NFFA 99, 1999, 3-3.3.3 Receptacle Testing in Patient Care Areas
(a) The physical integrity of each receptacle shall be confirmed by visual inspection.
(b) The continuity of the grounding circuit in each electrical receptacle shall be verified.
(c) Correct polarity of the hot and neutral connections in each electrical receptacle shall be confirmed.
(d) The retention force of the grounding blade of each electrical receptacle (except locking-type receptacles) shall be not less than 115 g (4 oz).

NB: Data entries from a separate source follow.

(** * Avatar chat monitoring dashboard: session lifecycle, provider client, statistics

    A shallow embedding of the dashboard's logic:
    - the tables [sessions], [messages] and [session_stats] of the hosted
      database, as the migrations create them and as the client reads and
      writes them;
    - the HeyGen client ([fetchHeyGenSessions], [getHeyGenSessionStatus],
      [stopHeyGenSession], [sendMessageToHeyGen], [getAllActiveSessions],
      [syncHeyGenMessages]);
    - the handlers of the [SessionsList] component ([handleRefresh],
      [handleStopSession], the flag handlers, [fetchSessions]);
    - [calculateAndStoreStats] and the figures of the [SessionStats] panel.

    Asynchronous functions are functions of the state of the database and of
    an environment [Env] that answers for everything outside the program: the
    provider's HTTP API, the clock, and whether the hosted database accepts a
    statement.  A promise is its settled state. *)

From Stdlib Require Import List String Ascii ZArith QArith Qabs Qround Bool Lia Lqa.
From Stdlib Require Import DecimalString DecimalPos Sorted Permutation.
Import ListNotations.
Local Open Scope string_scope.
Local Open Scope list_scope.
Local Open Scope Z_scope.

(** ** JavaScript values *)

(** The settled state of a promise; the rejection reason is not inspected by
    any caller. *)
Inductive Promise (A : Type) : Type :=
| Fulfilled (a : A)
| Rejected.
Arguments Fulfilled {A} a.
Arguments Rejected {A}.

(** A JavaScript number, a binary64 floating-point value: NaN, an infinity,
    or a finite value, kept as the exact rational it stands for.  The two
    zeros are one value.  The same type holds a numeral that [toFixed]
    prints, as the value of its digits. *)
Inductive number : Type :=
| NaN
| Num (q : Q)
| Infinity (negative : bool).

(** [floor (log2 (n / d))], for positive [n] and [d]; [Z.shiftl n k] is
    [n * 2^k]. *)
Definition exponent (n d : Z) : Z :=
  let e := Z.log2 n - Z.log2 d in
  if Z.shiftl n (Z.max 0 (- e)) <? Z.shiftl d (Z.max 0 e) then e - 1 else e.

(** The integer nearest to [n / d], the even one of two that are equally
    near; [n] is not negative and [d] is positive. *)
Definition round_even (n d : Z) : Z :=
  let (quotient, remainder) := Z.div_eucl n d in
  match 2 * remainder ?= d with
  | Lt => quotient
  | Gt => quotient + 1
  | Eq => if Z.even quotient then quotient else quotient + 1
  end.

(** The binary64 number nearest to the real [q] (round to nearest, ties to
    even): [m * 2^k] for the whole number [m] nearest to [q / 2^k], where
    [2^k] is the spacing of the numbers at the exponent of [q], 52 below it
    and never less than [2^-1074]; an infinity when [m * 2^k] reaches
    [2^1024].  Every arithmetic operation and every reading of a numeral
    gives the exact result rounded this way. *)
Definition double (q : Q) : number :=
  let n := Z.abs (Qnum q) in
  let d := Zpos (Qden q) in
  if n =? 0 then Num 0
  else
    let k := Z.max (exponent n d) (-1022) - 52 in
    let m := round_even (Z.shiftl n (Z.max 0 (- k))) (Z.shiftl d (Z.max 0 k)) in
    if 1024 <=? Z.log2 m + k then Infinity (Qnum q <? 0)
    else Num (Qred ((Z.sgn (Qnum q) * Z.shiftl m (Z.max 0 k))
                    # Z.to_pos (Z.shiftl 1 (Z.max 0 (- k))))).

(** [x + y] *)
Definition plus (x y : number) : number :=
  match x, y with
  | NaN, _ | _, NaN => NaN
  | Infinity a, Infinity b => if Bool.eqb a b then Infinity a else NaN
  | Infinity a, Num _ | Num _, Infinity a => Infinity a
  | Num a, Num b => double (a + b)
  end.

(** [x * k] and [x / k] for a positive whole constant [k] that is a number,
    as 60 and 1000 * 60 are. *)
Definition times (x : number) (k : positive) : number :=
  match x with
  | Num q => double (q * inject_Z (Zpos k))
  | _ => x
  end.

Definition divide (x : number) (k : positive) : number :=
  match x with
  | Num q => double (q / inject_Z (Zpos k))
  | _ => x
  end.

(** [x.toFixed(d)], as the value of the numeral it prints.  Below [10^21]
    in magnitude that is the multiple of [10^-d] nearest to the number, the
    larger in magnitude of two that are equally near.  From [10^21] on, and
    for NaN and the infinities, the number is printed as [String(x)] prints
    it, which reads back as the number. *)
Definition toFixed (d : nat) (x : number) : number :=
  match x with
  | Num q =>
      if Qle_bool (inject_Z (10 ^ 21)) (Qabs q) then x
      else
        let p := 10 ^ Z.of_nat d in
        let n := Qfloor (Qabs q * inject_Z p + (1 # 2)) in
        Num (Qred ((if Qlt_le_dec q 0 then - n else n) # Z.to_pos p))
  | _ => x
  end.

(** [parseFloat] of a numeral, and a numeral in a JSON text read as a
    number: the number nearest to its value. *)
Definition parseFloat (x : number) : number :=
  match x with
  | Num q => double q
  | _ => x
  end.

(** [x] is a finite number, not negative, within [eps] of the real [a]. *)
Definition near (x : number) (a eps : Q) : Prop :=
  exists q, x = Num q /\ (0 <= q /\ a - eps <= q /\ q <= a + eps)%Q.

(** The time value of [new Date(x)] for a number [x], and the range of
    [Date.parse]: [x] cut to a whole number of milliseconds when it is
    within 8.64e15 of the epoch, and otherwise no instant ([None], the time
    value NaN of an invalid date). *)
Definition TimeClip (x : number) : option Z :=
  match x with
  | Num q =>
      if Qle_bool (Qabs q) (inject_Z 8640000000000000)
      then Some (Z.quot (Qnum q) (Zpos (Qden q)))
      else None
  | _ => None
  end.

(** Instants (ISO strings, [timestamptz] columns, [Date] objects) are
    milliseconds since the epoch. *)
Definition timestamp : Type := Z.

(** ** Tables *)

Module sessions.

(** [status text CHECK (status = ANY ('active', 'connecting', 'connected',
    'completed', 'error'))]. *)
Inductive Status : Type := active | connecting | connected | completed | error.

Definition Status_eqb (a b : Status) : bool :=
  match a, b with
  | active, active | connecting, connecting | connected, connected
  | completed, completed | error, error => true
  | _, _ => false
  end.

(** A row of [sessions], with the columns the migrations create; the two
    flags are booleans, as the [Session] interface of the component has them.
    The column [duration] is generated ([end_time - start_time], stored), so
    it is a function of the row: see [duration]. *)
Record Row : Type := {
  id : string;
  session_id : string;
  start_time : timestamp;
  end_time : option timestamp;
  status : Status;
  created_at : timestamp;
  heygen_status : option string;
  last_sync_at : option timestamp;
  is_relevant : bool;
  is_archived : bool;
  deleted_at : option timestamp
}.

(** The payload of an update: a column that is absent keeps its value. *)
Record Update : Type := {
  u_end_time : option (option timestamp);
  u_status : option Status;
  u_heygen_status : option (option string);
  u_last_sync_at : option (option timestamp);
  u_is_relevant : option bool;
  u_is_archived : option bool;
  u_deleted_at : option (option timestamp)
}.

Definition assign {A : Type} (u : option A) (old : A) : A :=
  match u with Some v => v | None => old end.

Definition apply (u : Update) (r : Row) : Row :=
  {| id := id r;
     session_id := session_id r;
     start_time := start_time r;
     end_time := assign (u_end_time u) (end_time r);
     status := assign (u_status u) (status r);
     created_at := created_at r;
     heygen_status := assign (u_heygen_status u) (heygen_status r);
     last_sync_at := assign (u_last_sync_at u) (last_sync_at r);
     is_relevant := assign (u_is_relevant u) (is_relevant r);
     is_archived := assign (u_is_archived u) (is_archived r);
     deleted_at := assign (u_deleted_at u) (deleted_at r) |}.

(** The generated column, in milliseconds. *)
Definition duration (r : Row) : option Z :=
  match end_time r with
  | Some e => Some (e - start_time r)
  | None => None
  end.

(** The columns, to say which of them a statement leaves alone. *)
Inductive Column : Type :=
| c_id | c_session_id | c_start_time | c_end_time | c_duration | c_status
| c_created_at | c_heygen_status | c_last_sync_at | c_is_relevant
| c_is_archived | c_deleted_at.

Definition same_on (c : Column) (r r' : Row) : Prop :=
  match c with
  | c_id => id r' = id r
  | c_session_id => session_id r' = session_id r
  | c_start_time => start_time r' = start_time r
  | c_end_time => end_time r' = end_time r
  | c_duration => duration r' = duration r
  | c_status => status r' = status r
  | c_created_at => created_at r' = created_at r
  | c_heygen_status => heygen_status r' = heygen_status r
  | c_last_sync_at => last_sync_at r' = last_sync_at r
  | c_is_relevant => is_relevant r' = is_relevant r
  | c_is_archived => is_archived r' = is_archived r
  | c_deleted_at => deleted_at r' = deleted_at r
  end.

(** [r'] has the value of [r] in every column but [c]. *)
Definition unchanged_except (c : Column) (r r' : Row) : Prop :=
  forall c', c' <> c -> same_on c' r r'.

End sessions.

Module messages.

(** A row of [messages].  [id] and [created_at] are filled by the database
    ([uuid_generate_v4()], [now()]) and read by none of the functions below;
    they are left out. *)
Record Row : Type := {
  session_id : string;
  sender : string;
  message : string;
  timestamp : Z
}.

End messages.

Module session_stats.

(** A row of [session_stats], with the columns [calculateAndStoreStats]
    writes.  A number column holds [None] for SQL NULL. *)
Record Row : Type := {
  session_id : string;
  totalmessages : nat;
  usermessages : nat;
  avatarmessages : nat;
  averageresponsetime : option Q;
  sessionduration : string
}.

End session_stats.

(** The hosted database. *)
Record Database : Type := {
  tbl_sessions : list sessions.Row;
  tbl_messages : list messages.Row;
  tbl_session_stats : list session_stats.Row
}.

(** ** The provider's HTTP API *)

(** [HeyGenSession] of database.types.ts. *)
Record HeyGenSession : Type := {
  hs_session_id : string;
  hs_status : string;
  hs_created_at : Z
}.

NFPA 99, 1999, 3-3.4.2.3(a) states that testing shall be performed after initial installation, replacement or servicing of a device, and that additional testing shall be performed at intervals defined by documented performance data. If the facility has documented performance data for the electrical receptacles in all patient care areas then the schedule defined by this data will be acceptable. In the absence of the data the following schedule shall be maintained by the facility. Receptacle testing shall be performed in all general care areas every 12 months and in critical care areas every 6 months. (NFPA 99, 1984).
Based on observation the facility failed to provide a history of records for retention force.
The inspector observed, while accompanied by the Plant Manager during the hours of the inspection from 12:45 pm to 3:15 pm on 3/7/1012 that there were not records of retention force testing. That is annually in regular patient care areas and twice a year in the E.R.
Based on observation the facility failed to provide a letter from a vendor for emergency water indicating that they have a preferred customer status.
The inspector observed, while accompanied by the Plant Manager during the hours of the inspection from 12:45 pm to 3:15 pm on 3/7/1012 that there was no letter from a vendor for water indicating that the hospital has preferred customer status re. NPFA 99, 11-5.3.2.
Based on observation the facility failed to provide the latest Fire Department Inspection Report on TDSHS form. This is required of all hospitals.
The inspector observed, while accompanied by the Plant Manager during the hours of the inspection from 12:45 pm to 3:15 pm on 3/7/1012 that the hospital was not being inspected by a local authority. If the local authority is not able to do the inspection then the hospital may be inspected by the State Fire Marshall ' s office.